We drove up to her parents’ house, a nice big two-story frame job on the “south side” of town. It was late, but her parents still were up. Her father noticed the beginnings of a beard, which I had started because Tammy loves them.
The brush-cut, clean-shaven guy who would become my father-in-law by the next spring was not impressed. Probably still isn’t.
As I was still getting used to all this, the family was excited to be heading to “the lake” the next day. Since there are reportedly 10,000 of them in the state (actually, more, I believe), I wasn’t sure which.
That would be my first visit to Lake Francis, where the folks had a camp spot that, at that point, was a trailer, a pickup camper and a couple tents. We got me my first out-of-towner fishing license, and headed out on the lake.
My future sister-in-law Lori Dee, who was intent on putting me through tests, overt and otherwise, was disappointed I could, or would, bait my own hook. We caught bunch of sunnys and bluegill, and had a great “shore lunch,” and also brought a bunch home to freeze.
After dinner – or as they called it, supper – we sat around the campfire and talked. The whole family was there: Tammy’s brothers, Dan and Paul; and her sister, Linda, who was pregnant with her daughter, due a few weeks sooner than my niece that October.

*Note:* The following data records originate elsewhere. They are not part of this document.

(** ** Conversions *)

(** A wire timestamp is always made, however large the recorded time. *)
Lemma timestamp_never_panics ms : Aks3.timestamp ms = Some (N.min ms MAX_TIMESTAMP_MS).
Proof.
  unfold Aks3.timestamp, Timestamp_from, epoch_ms_to_systemtime, checked_add_ms.
  assert (N.min ms MAX_TIMESTAMP_MS / 1000 < 2 ^ 63)%N as Hlt.
  { apply N.Div0.div_lt_upper_bound. eapply N.le_lt_trans; [apply N.le_min_r|done]. }
  rewrite (proj2 (N.ltb_lt _ _) Hlt). change (default 0%N (Some ?x)) with x.
  by rewrite (proj2 (N.leb_le _ _) (N.le_min_r ms MAX_TIMESTAMP_MS)).
Qed.

Lemma wire_length_exact len : (len <= i64_MAX)%N → wire_length len = Z.of_N len.
Proof. intros H. unfold wire_length. by rewrite (proj2 (N.leb_le _ _) H). Qed.

Lemma page_size_bounds requested : (0 <= page_size requested <= MAX_KEYS_PER_PAGE)%Z.
Proof. unfold page_size, MAX_KEYS_PER_PAGE. lia. Qed.

(** A satisfiable range holds at least one byte. *)
Lemma resolve_range_nonempty r size offset len :
  u64 size → resolve_range (Some r) size = Ok (offset, len) → (0 < len)%N.
Proof.
  unfold u64. intros Hs. unfold resolve_range. destruct (N.eqb_spec size 0) as [->|Hne]; [done|].
  destruct r as [first last|first|n].
  - destruct (N.ltb_spec last first); [done|]. destruct (N.leb_spec size first); [done|]. cbn [orb].
    rewrite (u64_sub_exact size 1), u64_sub_exact, u64_add_exact by lia. intros [= <- <-]. lia.
  - destruct (N.leb_spec size first); [done|]. rewrite u64_sub_exact by lia. intros [= <- <-]. lia.
  - destruct (N.eqb_spec n 0); [done|]. rewrite u64_sub_exact by lia. intros [= <- <-]. lia.
Qed.

(** The span of a range, spelled out. *)
Lemma content_range_exact r offset len size :
  u64 size → resolve_range (Some r) size = Ok (offset, len) →
  content_range offset len size
  = b#"bytes " ++ to_string offset ++ b#"-" ++ to_string (offset + len - 1) ++ b#"/" ++ to_string size.
Proof.
  intros Hs Hr. pose proof (resolve_range_bounds (Some r) size offset len Hs Hr) as Hle.
  unfold content_range, saturating_sub, saturating_add. unfold u64 in Hs.
  rewrite N.min_l by (unfold u64_MAX in *; lia). done.
Qed.

Section handlers.
Context {E : Env} {HC : HttpCrate} {HS : HashCrates} {MD : Md5Crate} {L : ObjectLayer}.
Context {settled : disk → Prop} {shown : disk → str → str → option (VersionEntry * str)}.
Context `{!HttpLaws HC, !HashCratesLaws HS, !LayerContract L settled shown}.

(** The strings of a request are Rust strings. *)
Definition input_ok (input : PutObjectInput) : Prop :=
  utf8 (pi_key input) ∧ (∀ c, pi_content_type input = Some c → utf8 c)
  ∧ map_Forall (λ k v, utf8 k ∧ utf8 v) (default ∅ (pi_metadata input)).

Lemma entry_for_checksum opts data ms a :
  po_checksum_algorithm opts = Some a →
  checksum (entry_for opts data ms) = Some (mkStoredChecksum a (checksum_of a data)).
Proof. intros Ha. unfold entry_for, FsEngine.new_entry, FsEngine.new_upload. cbn. by rewrite Ha. Qed.

(** What [put_object] hands the layer when there is a checksum to check. *)
Definition verified_put (input : PutObjectInput) (c : PutChecksum) (body : StreamingBlob) : M EngineError ObjectInfo :=
  Layer.put_object (pi_bucket input) (pi_key input) (boxed (new_verifying (Aks3.request_body body) c))
    (mkPutOpts (pi_content_type input) (default ∅ (pi_metadata input)) (Some (pc_algorithm c))).
(* ===== verification/Iam.v ===== *)
(** * Identity: [crates/iam/src/lib.rs]

    The root credential pair and the provider that answers a request's access
    key with the secret to check its signature against. *)

From S2P Require Import Prelude RustStr Checksum EngineError Fs Meta Layer Wire.

Definition MIN_ACCESS_KEY_LEN : nat := 3.
Definition MIN_SECRET_KEY_LEN : nat := 8.
Definition REDACTED : str := b#"[REDACTED]".

Inductive CredentialsError := AccessKeyTooShort | SecretKeyTooShort.

Record RootCredentials := mkRootCredentials { access_key : str; secret_key : str }.

(** [s.chars().count()]; a Rust string always decodes. *)
Definition char_count (s : str) : nat := match chars s with Some cs => length cs | None => 0 end.

(** [RootCredentials::new]. *)
Definition new_credentials (access_key secret_key : str) : result RootCredentials CredentialsError :=
  if (char_count access_key <? MIN_ACCESS_KEY_LEN)%nat then Err AccessKeyTooShort
  else if (char_count secret_key <? MIN_SECRET_KEY_LEN)%nat then Err SecretKeyTooShort
  else Ok (mkRootCredentials access_key secret_key).

(** [impl Debug for RootCredentials]: the fields it shows. *)
Definition debug_fields (c : RootCredentials) : list (str * str) :=
  [(b#"access_key", access_key c); (b#"secret_key", REDACTED)].

Record IamAuth := mkIamAuth { auth_root : RootCredentials }.

(** [S3Auth::get_secret_key]. *)
Definition get_secret_key (auth : IamAuth) (key : str) : result str S3Error :=
  if bool_decide (key = access_key (auth_root auth)) then Ok (secret_key (auth_root auth))
  else Err (s3_error_bare InvalidAccessKeyId).

(** ** Theorems *)

(** The length of a string in characters, independent of how they are encoded. *)
Lemma char_count_of_chars cs : Forall is_char cs → char_count (of_chars cs) = length cs.
Proof. intros Hcs. unfold char_count. by rewrite (proj2 (chars_spec _ cs) (conj eq_refl Hcs)). Qed.

(** Only a request that names the root access key is given a secret.  A pair
    is accepted exactly when its access key has at least three characters and
    its secret at least eight, counted as characters and not as bytes, the
    access key being reported first; the provider built from an accepted pair
    answers that access key with that secret and every other key, however
    close, with [InvalidAccessKeyId]; and what is printed of a pair does not
    depend on the secret. *)
Theorem root_credentials_spec acs scs :
  Forall is_char acs → Forall is_char scs →
  let access := of_chars acs in let secret := of_chars scs in
  match new_credentials access secret with
  | Ok c =>
      3 ≤ length acs ∧ 8 ≤ length scs
      ∧ (∀ key, get_secret_key (mkIamAuth c) key = Ok secret ↔ key = access)
      ∧ (∀ key, key ≠ access → get_secret_key (mkIamAuth c) key = Err (mkS3Error InvalidAccessKeyId None))
      ∧ ∀ secret', debug_fields c = debug_fields (mkRootCredentials access secret')
  | Err AccessKeyTooShort => length acs < 3
  | Err SecretKeyTooShort => 3 ≤ length acs ∧ length scs < 8
  end.
Proof.
  intros Ha Hs access secret. unfold new_credentials. unfold access, secret.
  rewrite !char_count_of_chars by done. unfold MIN_ACCESS_KEY_LEN, MIN_SECRET_KEY_LEN.
  destruct (Nat.ltb_spec (length acs) 3); [done|]. destruct (Nat.ltb_spec (length scs) 8); [done|].
  split_and!; [lia|lia| | |done]; unfold get_secret_key; cbn.
  - intros key. case_bool_decide; naive_solver.
  - intros key Hkey. by rewrite bool_decide_eq_false_2.
Qed.

(** Eight accented letters, sixteen bytes. *)
Lemma root_credentials_spec_witness :
  let access := of_chars [0x61; 0x62; 0x63]%N in let secret := of_chars (replicate 8 0xE9%N) in
  new_credentials access secret = Ok (mkRootCredentials access secret)
  ∧ ∀ key, get_secret_key (mkIamAuth (mkRootCredentials access secret)) key = Ok secret ↔ key = access.
Proof.
  intros access secret.
  assert (new_credentials access secret = Ok (mkRootCredentials access secret)) as Hnew by by vm_compute.
  split; [exact Hnew|].
  pose proof (root_credentials_spec [0x61; 0x62; 0x63]%N (replicate 8 0xE9%N)) as H. cbn zeta in H.
  fold access secret in H. rewrite Hnew in H. apply H; apply Forall_forall; intros c Hc; left.
  - rewrite !elem_of_cons, elem_of_nil in Hc. naive_solver lia.
  - apply elem_of_replicate in Hc as [-> _]. lia.
Defined.
(* ===== verification/Main.v ===== *)
(** * The process: [crates/server/src/main.rs], [ShutdownSignals] and the connections

    [main] installs the signal handlers, reads the command line and the settings,
    and runs the server; the server's connections are tasks of their own
    ([serve_connection]) that the accept loop of [Serve] only counts.  The process is
    a transition system in which signals arrive at any time, clients come and go, and
    the accept loop takes its steps; it refines the loop, so that what is shown there
    of stopping holds of the process ([stop_requests_honoured]). *)

From S2P Require Import Prelude RustStr RustNum RustPath Codec Paths Checksum EngineError Fs FsFacts Atomic Meta Layer Walk FsBase Listing FsEngine Tidy FsObject FsDelete FsList FsBuckets FsOpen FsSamples Wire ApiError ApiChecksum Service Host Config Iam Serve.

(** ** The command line *)

Definition CONFIG_FLAG : str := b#"--config".
Definition USAGE : str := b#"usage: aks3 [--config <path>]".

(** [config_path_from_args]; an error is its message. *)
Definition config_path_from_args (args : list str) : result (option PathBuf) str :=
  match args with
  | [] => Ok None
  | flag :: args' =>
      if negb (bool_decide (flag = CONFIG_FLAG))
      then Err (b#"unexpected argument " ++ flag ++ [Byte.x0a] ++ USAGE)
      else
        match args' with
        | [] => Err (CONFIG_FLAG ++ b#" needs a path" ++ [Byte.x0a] ++ USAGE)
        | path :: args'' =>
            match args'' with
            | _ :: _ => Err (b#"too many arguments" ++ [Byte.x0a] ++ USAGE)
            | [] => Ok (Some (parse path))
            end
        end
  end.

(** A command line is accepted only as a whole: nothing, or the flag and a path. *)
Lemma config_path_from_args_ok args p :
  config_path_from_args args = Ok p ↔ args = [] ∧ p = None ∨ ∃ path, args = [CONFIG_FLAG; path] ∧ p = Some (parse path).
Proof.
  unfold config_path_from_args. split.
  - destruct args as [|flag args]; [intros [= <-]; by left|]. case_bool_decide as Hf; [|done]. cbn [negb].
    destruct args as [|path [|x args]]; [done| |done]. intros [= <-]. right. exists path. by subst.
  - intros [[-> ->]|(path & -> & ->)]; [done|]. by rewrite bool_decide_eq_true_2.
Qed.

(** ** Signals *)

Inductive SignalKind := SIGINT | SIGTERM.

#[global] Instance signal_kind_eq_dec : EqDecision SignalKind.
Proof. solve_decision. Defined.

(** [tokio::signal::unix::signal]: whether the handler can be registered. *)
Class SignalHandlers := register : SignalKind → result unit io_error.

(** The two streams; each says whether its signal has arrived since it was
    registered. *)
Record ShutdownSignals := mkShutdownSignals { interrupt : bool; terminate : bool }.

(** What stops [main] before the accept loop. *)
Inductive MainError :=
  | ListeningFor (s : SignalKind) (e : io_error)
  | BadArguments (message : str)
  | BadSettings (e : ConfigError)
  | NotStarted (e : StartError).

(** [ShutdownSignals::install]. *)
Definition install {H : SignalHandlers} : result ShutdownSignals MainError :=
  let? _ := map_err (ListeningFor SIGINT) (register SIGINT) in
  let? _ := map_err (ListeningFor SIGTERM) (register SIGTERM) in
  Ok (mkShutdownSignals false false).

(** A signal arrives. *)
Definition arrives (k : SignalKind) (s : ShutdownSignals) : ShutdownSignals :=
  match k with
  | SIGINT => mkShutdownSignals true (terminate s)
  | SIGTERM => mkShutdownSignals (interrupt s) true
  end.

(** [ShutdownSignals::recv]: what it may resolve to; [select!] takes either when
    both have arrived. *)
Definition recv (s : ShutdownSignals) : list str :=
  (if interrupt s then [b#"SIGINT"] else []) ++ (if terminate s then [b#"SIGTERM"] else []).

(** ** Connections *)

(** The task of a connection: in the TLS handshake, or speaking HTTP. *)
Inductive conn := Handshaking | Speaking.

(** [serve_connection], up to its first wait. *)
Definition serve_connection {O : Outside} (transport : Transport) : conn :=
  match transport with Plain => Speaking | Tls _ => Handshaking end.

(** What [serve_connection] and [serve_http] go on to when what they wait for is
    there: the handshake succeeded or failed, the client hung up or was served to
    the end; [None] is the end of the task. *)
Inductive conn_step : conn → option conn → Prop :=
  | cs_secured : conn_step Handshaking (Some Speaking)
  | cs_handshake_failed : conn_step Handshaking None
  | cs_http_ended : conn_step Speaking None.

(** ** The process *)

Inductive outcome :=
  | Returned (r : result bool MainError)
  | Killed.

Inductive stage `{Outside} :=
  | Installing
  | Booting
  | Running (st : Started) (l : loop_state) (conns : gmap nat conn)
  | Exited (o : outcome).

Record process `{Outside} := mkProcess {
  p_world : world;
  p_signals : option ShutdownSignals;
  p_stage : stage;
}.
Arguments mkProcess {_}.

Section process.
Context {E : Env} `{!Serde DiskFormat} {O : Outside} {H : SignalHandlers} {VarError : Type}.
Context (read_to_string : PathBuf → result str io_error) (toml_from_str : str → result FileConfig toml_error).
Context (env_var : str → result str VarError) (args : list str).

(** [main] between the signal handlers and the accept loop. *)
Definition boot : M MainError Started :=
  config_path <- lift (map_err BadArguments (config_path_from_args args));;
  config <- lift (map_err BadSettings (load read_to_string toml_from_str env_var config_path));;
  mapE NotStarted (start config).

(** The accept loop as [run] enters it; the trigger may have resolved already. *)
Definition enter_loop (s : ShutdownSignals) : loop_state :=
  mkLoop 0 Accepting ∅ (if bool_decide (recv s = []) then None else Some 0%N) 0.

(** The trigger of a running loop resolves when a signal arrives. *)
Definition triggered (l : loop_state) : loop_state :=
  mkLoop (l_now l) (l_phase l) (l_open l) (Some (default (l_now l) (l_triggered l))) (l_late l).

I was relatively new to campfires. It smelled heavenly, and the fire was mesmerizing. They still are for me, even with the backyard chiminea.
Last week, the four of us went up to see the folks, who now live in Austin, Minnesota, home of Hormel and the Spam Museum. Andy took off work from his job at D’Arcy, and we drove up on Tammy’s birthday.
The next day, instead of a campfire, we sat around a couple tables in their new apartment, smaller but more manageable than that big ol’ house. Gramma still makes some mean pancakes, and later, for the gang, she fixed some great ribs. That woman can cook.
It’s different now, of course. Everyone is older and has their own lives. The second set of grandchildren are making their own way now. And there are great-grandchildren.
The fishing is scarce now, and we go to Paul’s or Dan’s now for campfires. Hard to believe it’s been 35 years I’ve been going up there.
What memories though. I hope this next generation has as many of them as we’ve all had.
Just not the ones driving on 35 or 80.